Tower of Pisa
Photo: ThinkStock
In egalitarian America, land of self-made men and women, land of self-improvement and self-help, we operate under the assumption that everything—from faces to moods to places—can be fixed or made better. Which, indeed, is often the case.

But not always.

Some things are interesting precisely because they are slightly off. Consider, if you will, some famous teeth—Lauren Hutton's distinctive gap, Avril Lavigne's vampire fang, Mike Tyson's picturesque mouth thicket. Or think about some famously distinctive voices—Leonard Cohen's sexy rasp or Fran Drescher's bracing honk. These slight imperfections are, if not the basis of these folks' appeal, then at least strong contributors thereto; some of them should be accorded National Landmark status. Would you straighten the Tower of Pisa? Would you make dessert wine less sweet? Would you put a wide-screen TV in a fishing lodge? Had some deranged doctor deigned to alter the noses of either Gerard Depardieu or Barbra Streisand early in their careers, I think we can all imagine the consequences: French cinema would be a lot less ooh-la-la, and Yentl would be about a Waspy girl who wears suspenders so she can get a job at Shearson Lehman.
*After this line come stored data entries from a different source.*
(** ** Next-CPU cursor is only moved by publication *)

Lemma enqueue_next m c p m' : enqueue_task m c p = Ok m' → next_cpu m' = next_cpu m ∧ length (runqueues m') = length (runqueues m).
Proof.
  unfold enqueue_task. intros H. res_inv. destruct (bool_decide (curr _ = _)); res_inv; simpl; by rewrite ?length_insert.
Qed.

Lemma wake_placed m me p st b i m' : wake_task m me p st = Ok (b, i, m') → placed m → placed m'.
Proof.
  unfold wake_task, placed. intros H. res_inv. destruct (truth _); res_inv; [|done].
  destruct (negb _); res_inv; [|done]. apply enqueue_next in E0 as [Hn Hl].
  simpl. rewrite length_insert, Hn, Hl. done.
Qed.

Lemma grab_next m o m' : grab_opt m o = Ok m' → next_cpu m' = next_cpu m.
Proof. unfold grab_opt, mm_grab. intros H. destruct o; res_inv; done. Qed.

Lemma drop_next m o m' : drop_opt m o = Ok m' → next_cpu m' = next_cpu m.
Proof.
  unfold drop_opt, mm_drop. intros H. destruct o; res_inv; [|done].
  match goal with H : (if ?b then _ else _) = _ |- _ => destruct b end; res_inv; done.
Qed.

Lemma switch_next_cursor m c prev now n m' : switch_next m c prev now = Ok (n, m') → next_cpu m' = next_cpu m.
Proof.
  unfold switch_next. intros H. res_inv. unfold pick_next_task in *. res_inv.
  destruct (ready_list _); res_inv;
    match goal with H : (if bool_decide ?P then _ else _) = Ok _ |- _ => destruct (bool_decide P) end;
    res_inv; try done;
    match goal with H : match ?o with Some q => mm_grab _ q | None => _ end = Ok _ |- _ =>
      apply (grab_next _ o) in H; done end.
Qed.

Lemma prepare_cursor m c rotate now n m' :
  sched_prepare_switch_locked m c rotate now = Ok (n, m') → next_cpu m' = next_cpu m.
Proof.
  unfold sched_prepare_switch_locked. intros H. res_inv.
  match goal with H : (if ?b then _ else _) = Ok _ |- _ => destruct b end.
  { by apply switch_next_cursor in H. }
  destruct (ready_list _); res_inv; [done|].
  destruct (bool_decide (Some _ ≠ _)); res_inv; [|by apply switch_next_cursor in H].
  destruct (negb rotate && _); res_inv; [done|].
  match goal with H' : enqueue_task _ _ _ = Ok _ |- _ =>
    apply switch_next_cursor in H; apply enqueue_next in H' as [? _]; simpl in *; congruence end.
Qed.
Lemma copy_kiov_roundtrip_witness :
  ∃ m' iov' iov'', copy_to_kiov true example_amem [7; 8; 9] example_iov = Ok (3%nat, m', iov') ∧
    copy_from_kiov true m' 3 example_iov = Ok (3%nat, [7; 8; 9], iov'') ∧ addrs iov' = [0x10006].
Proof.
  destruct (copy_kiov_roundtrip true example_amem [7; 8; 9] example_iov) as (m'&iov'&iov''&H1&H2&H3&_).
  - split; [|split; simpl; lia|simpl; lia|reflexivity].
    repeat (apply Forall_cons; split; [simpl; lia|]). constructor.
  - refine (bool_decide_eq_true_1 _ _). vm_compute. reflexivity.
  - simpl. lia.
  - repeat (apply Forall_cons; split; [split; [split; [eexists; reflexivity|reflexivity]|split; [done|vm_compute; split; congruence]]|]). constructor.
  - exists m', iov', iov''. split; [exact H1|]. split; [exact H2|]. rewrite H3. reflexivity.
Defined.
(** The two files, or the error and what the failing exits leave behind. *)
Definition pipe_alloc (dbg : bool) (a : allocs) (flags : Z) (s : pstate) : res (Z * fptr * fptr * pstate) :=
  match a_pipe a with
  | None => Ok (- ENOMEM, None, None, s)
  | Some id =>
      let s := set_parts (set_pipe s id (Pipe 0 0 [] 0 0)) id None None in
      let s := match a_inode a with
        | None => s
        | Some i => PState (pipes s) (ends s) (fstore_ s) (parts s) (<[i := 1]> (icounts s)) (buffers s)
        end in
      let s := set_parts s id (a_inode a) None in
      let s := match a_buffer a with
        | None => s
        | Some (x, _) => PState (pipes s) (ends s) (fstore_ s) (parts s) (icounts s) ({[x]} ∪ buffers s)
        end in
      let s := set_parts s id (a_inode a) (fst <$> a_buffer a) in
      (* pipe->inode->i_nlink = 1 *)
      let! _ := deref (a_inode a) in
      let nomem (s : pstate) := let! s := pipe_free dbg s id in Ok (- ENOMEM, None, None, s) in
      match a_buffer a with
      | None => nomem s
      | Some (_, b) =>
          let s := set_pipe s id (Pipe 0 0 b 1 1) in
          let! (r, s) := pipe_file (a_rfile a) (Z.lor O_RDONLY (Z.land flags O_NONBLOCK)) s id in
          match r with
          | None => nomem s
          | Some r =>
              let! (w, s) := pipe_file (a_wfile a) (Z.lor O_WRONLY (Z.land flags O_NONBLOCK)) s id in
              match w with
              | None => let! s := kfree_file s r in nomem s
              | Some w => Ok (0, Some r, Some w, s)
              end
          end
      end
  end.

(** An [int] in memory. *)
Definition int_bytes (x : Z) : list Z :=
  [u8 x; u8 (Z.shiftr x 8); u8 (Z.shiftr x 16); u8 (Z.shiftr x 24)].

Definition sys_pipe2 (dbg has_mm : bool) (a : allocs) (upipefd arg1 : Z)
    (fdt : fdtable) (s : pstate) (m : amem) : res (Z * fdtable * pstate * amem) :=
  let flags := u32 arg1 in
  if truth (Z.land flags (not32 (Z.lor O_CLOEXEC O_NONBLOCK))) then Ok (- EINVAL, fdt, s, m) else
  let! (fd0, fdt) := fd_alloc fdt in
  if fd0 <? 0 then Ok (fd0, fdt, s, m) else
  let! (fd1, fdt) := fd_alloc fdt in
  if fd1 <? 0 then let! fdt := fd_release fdt fd0 in Ok (fd1, fdt, s, m) else
  (* [fail], then the cleanups in reverse order of declaration *)
  let fail (ret : Z) (rfile wfile : fptr) (s : pstate) (m : amem) :=
    let! fdt := fd_release fdt fd0 in
    let! fdt := fd_release fdt fd1 in
    let! s := fput_end dbg s wfile in
    let! s := fput_end dbg s rfile in
    Ok (ret, fdt, s, m) in
  let! (ret, rfile, wfile, s) := pipe_alloc dbg a flags s in
  if truth ret then fail ret rfile wfile s m else
  let (missing, m) := copy_to_user m has_mm upipefd (int_bytes fd0 ++ int_bytes fd1) in
  if decide (missing ≠ O) then fail (- EFAULT) rfile wfile s m else
  let! (_, fdt) := fd_replace fdt fd0 rfile (truth (Z.land flags O_CLOEXEC)) in
  let! (_, fdt) := fd_replace fdt fd1 wfile (truth (Z.land flags O_CLOEXEC)) in
  Ok (0, fdt, s, m).

(** ** The queue in a pipe *)

Definition as_ring (p : pipe) : kfifo := Kfifo (head p) (tail p) (PIPE_BUF_SIZE - 1) (buffer p).
(** [holds p q]: the bytes in the pipe, oldest first. *)
Definition holds (p : pipe) (q : list Z) : Prop := repr 12 (as_ring p) q.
Some things, in other words, are best left alone. Or as the Beatles (a group that would have been so, well, yesterday, if Lennon and McCartney had made over their complicated relationship through therapy) put it: Let it be. One pitfall of makeover mania is that it's awfully easy to get carried away. For example, I give you (or, actually, I don't, and please don't give me) cheesecake-filled pancakes. Star Wars-themed condoms. Bacon-flavored mayonnaise. Likewise, toy poodles and men's grooming. Yes, it is lovely when pet owners give their animals the odd bath and make sure that little Fido's fingernails don't occasion bloodshed; but after that, I'm good. No animal's lustrous curls should put us in mind of Louis the Sun King. As for those other creatures: I grant you, one of the last decade's great leaps forward has been the gradual retreat from public view of male nostril hair. But some men don't know when to stop. Forty-year-old definitely-not-virgins wax their chest hair. Special razors create, instead of eradicate, stubble. If I think toupees are a blight on the landscape, I'm sure you can just imagine how I feel about those men who actually suture their toupee onto their scalp. Apparently not everyone got the memo explaining that bald can be sexy. I mean, Bruce Willis and Stanley Tucci don't exactly have trouble getting dates, now, do they?

In some cases, we simply don't have the technology yet to complete a successful makeover. I get the concept of, say, colored contact lenses, but somebody's got to figure out how to do it right: Have you ever seen a brown-eyed person wearing blue contacts who didn't end up looking like something out of Village of the Damned? And what can I say about those scarily omnipresent leaf blowers? I know they're an improvement over rakes but, oh, the decibel level. Here's hoping we'll one day have a blower that falls midway on the continuum between a broom and the space shuttle.
Finally, some things shouldn't be made over because they're meant to be unadorned or even boring. Like silence. I want to hear Vivaldi's Four Seasons piped into a parking lot about as much as I want to eat gum off the sidewalk. It will come as a great surprise to a whole generation of iPod lovers that the whole point of silence is that it is, uh, silent. Time spent without the Black Eyed Peas or the Wu-Tang Clan will only make our subsequent time with the Black Eyed Peas and the Wu-Tang Clan that much more meaningful, no? If you've ever taken a filmmaking course or talked to a sound engineer, you may have learned that room tone—the basic hum of silence—varies slightly from place to place anyway. So why mess with nature? I could probably live the rest of my life in airports and hotel lobbies and elevators if only they didn't pipe in that awful new form of white noise known as CNN.

And one last thing that should be left alone: bad moods. Far be it from me to dis Zoloft and Prozac or any of the other prescriptions that have changed many a depressed person's life. But even the most balanced among us has the occasional bad patch, and that's as it should be. Life doles out days of simmering nausea and mild apprehension, minor pains and heartaches, not to mention days of actual trauma and hardship, because Life wants us to appreciate that a day without these obstacles—that is to say, most days—is a victory. A good day doesn't have to be marked by anything noteworthy or unusual. A good day can be one on which nothing memorable happened. A day on which nobody tried to change a single thing.